A tradição de usar árvores para decorar as casas é bem antiga. Os egípcios, celtas, romanos e até mesmo os vikings traziam árvores para dentro de casa. As árvores eram usadas como decoração no solstício de inverno e acreditava-se que, ao final dessa estação, o sol iria reaparecer e as plantas voltariam a crescer.

Mas foi por volta do século XVI que as árvores de natal tornaram-se um costume cristão. A tradição da árvore de Natal não se espalhou rapidamente pela Europa. Foi somente em 1846, após a publicação de uma ilustração da rainha Victória e do príncipe Albert com seus filhos em volta de uma árvore de natal cheia de presentes, que pessoas de outros países passaram a utilizá-la.

No Brasil, o costume de enfeitar árvores de Natal entre os cristãos só apareceu no começo do século XX.

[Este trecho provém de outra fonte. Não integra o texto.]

(* ===== verification/WordHeap.v ===== *)
(** * WordHeap: allocation, ownership and the free list on the words

    The words of NodeRepr.v point into a heap of key boxes, value boxes
    and child arrays.  [insert] on the words (WordInsert.v) allocates in
    that heap and recycles child arrays through the free list, so this
    file gives the three pieces it needs:
    - the allocator, an interface ([Alloc] and its laws [AllocLaws]:
      the address is fresh, and on a heap of fewer than 2^62 cells it is
      even, non-null and a [usize]), with the first-fit instance
      [first_fit] showing that the laws can be met;
    - locations ([loc]) and the footprint [fp] of the words of a node:
      the boxes and arrays it owns.  The frame lemma [repr_frame] says
      that words keep standing for their node in any heap that agrees
      on their footprint;
    - the free list of free_list.rs on addresses ([WPool]): 64 stacks of
      buffer addresses, with [singleton], [pair], [push] and
      [free_internal] writing the buffers in the heap.  Uninitialised
      slots of a fresh [Vec::with_capacity] are the placeholder word
      [uninit]; the source overwrites every one of them before reading. *)

From stdpp Require Import gmap.
From S2P Require Import Prelude BitMap HashStream FreeList Node Hamt NodeRepr.

Module WordHeap.
Import NodeRepr.NodeRepr.
Local Open Scope Z_scope.

(** ** The allocator *)

(** [Box::new] and [Vec::with_capacity]: an address for a new cell. *)
Class Alloc := alloc : forall {A : Type}, gmap Z A -> Z.

Definition ALLOC_LIMIT : Z := 2 ^ 62.

Class AllocLaws `{Alloc} : Prop := {
  alloc_fresh {A} (m : gmap Z A) : m !! alloc m = None;
  alloc_base_ok {A} (m : gmap Z A) : Z.of_nat (size m) < ALLOC_LIMIT -> base_ok (alloc m)
}.

(** First fit among the even addresses [2, 4, ..., 2 (n + 1)] of a heap
    of [n] cells: one of these [n + 1] addresses is free. *)
Definition candidates (n : nat) : list Z := (fun i => 2 * Z.of_nat (S i)) <$> seq 0 (S n).

Definition first_fit {A} (m : gmap Z A) : Z :=
  default 0 (head (filter (fun a => m !! a = None) (candidates (size m)))).

#[export] Instance first_fit_alloc : Alloc := @first_fit.

Lemma candidates_NoDup n : NoDup (candidates n).
Proof.
  apply NoDup_fmap_2_strong; [|apply NoDup_seq]. intros i j _ _ Hij. lia.
Qed.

E, como seria de se esperar, pintores e poetas expressaram o Natal, seja com árvores , seja com meninos em manjedouras…

Natal_ViggoJohansen

“Silent Night”,1891
Viggo Johansen (Dinamarca, 1851-1935)
óleo sobre tela

Manoel de Barros escreveu:

Meu avô hoje ganhou de presente um olhar de pássaro
Acho que ele vai usar esse olhar para fazer as suas artes
O mundo para ele anda muito cansado
Ele quer mudar o jeito das coisas do mundo
Por exemplo ele vai dar primavera aos vermes
O homem não vai mais fabricar armas de fogo
Só vai ter mesmo rio, árvores, o sol, bichos ,pedras
Ele vai desenhar a sua voz nas pedras
Os grilos vão se abrir no meio da noite com enormes lírios
Todo mundo vai gostar mesmo é de obedecer as falas das crianças
Do que as ordens gramaticais
Os sapos vão andar de bicicleta
Depois vamos assistir ao nascimento de Jesus
Será o Natal
E todos vamos adotar as boas falas do filho de Deus
Amar o próximo como a nós mesmos
Então o mundo será renovado !

Poema de Natal“, de Vinicius de Moraes

Arvore de Natal_anos50

“Arbre de Noël”, 1956
Edith Blin (França, 1891-1983)
pastel sobre cartolina

Para isso fomos feitos:
Para lembrar e ser lembrados
Para chorar e fazer chorar
Para enterrar os nossos mortos —
Por isso temos braços longos para os adeuses
Mãos para colher o que foi dado
Dedos para cavar a terra.
Assim será nossa vida:
Uma tarde sempre a esquecer
Uma estrela a se apagar na treva
Um caminho entre dois túmulos —
Por isso precisamos velar
Falar baixo, pisar leve, ver
A noite dormir em silêncio.
Não há muito o que dizer:
Uma canção sobre um berço
Um verso, talvez de amor
Uma prece por quem se vai —
Mas que essa hora não esqueça
E por ela os nossos corações
Se deixem, graves e simples.
Pois para isso fomos feitos:
Para a esperança no milagre
Para a participação da poesia
Para ver a face da morte —
De repente nunca mais esperaremos…
Hoje a noite é jovem; da morte, apenas
Nascemos, imensamente.”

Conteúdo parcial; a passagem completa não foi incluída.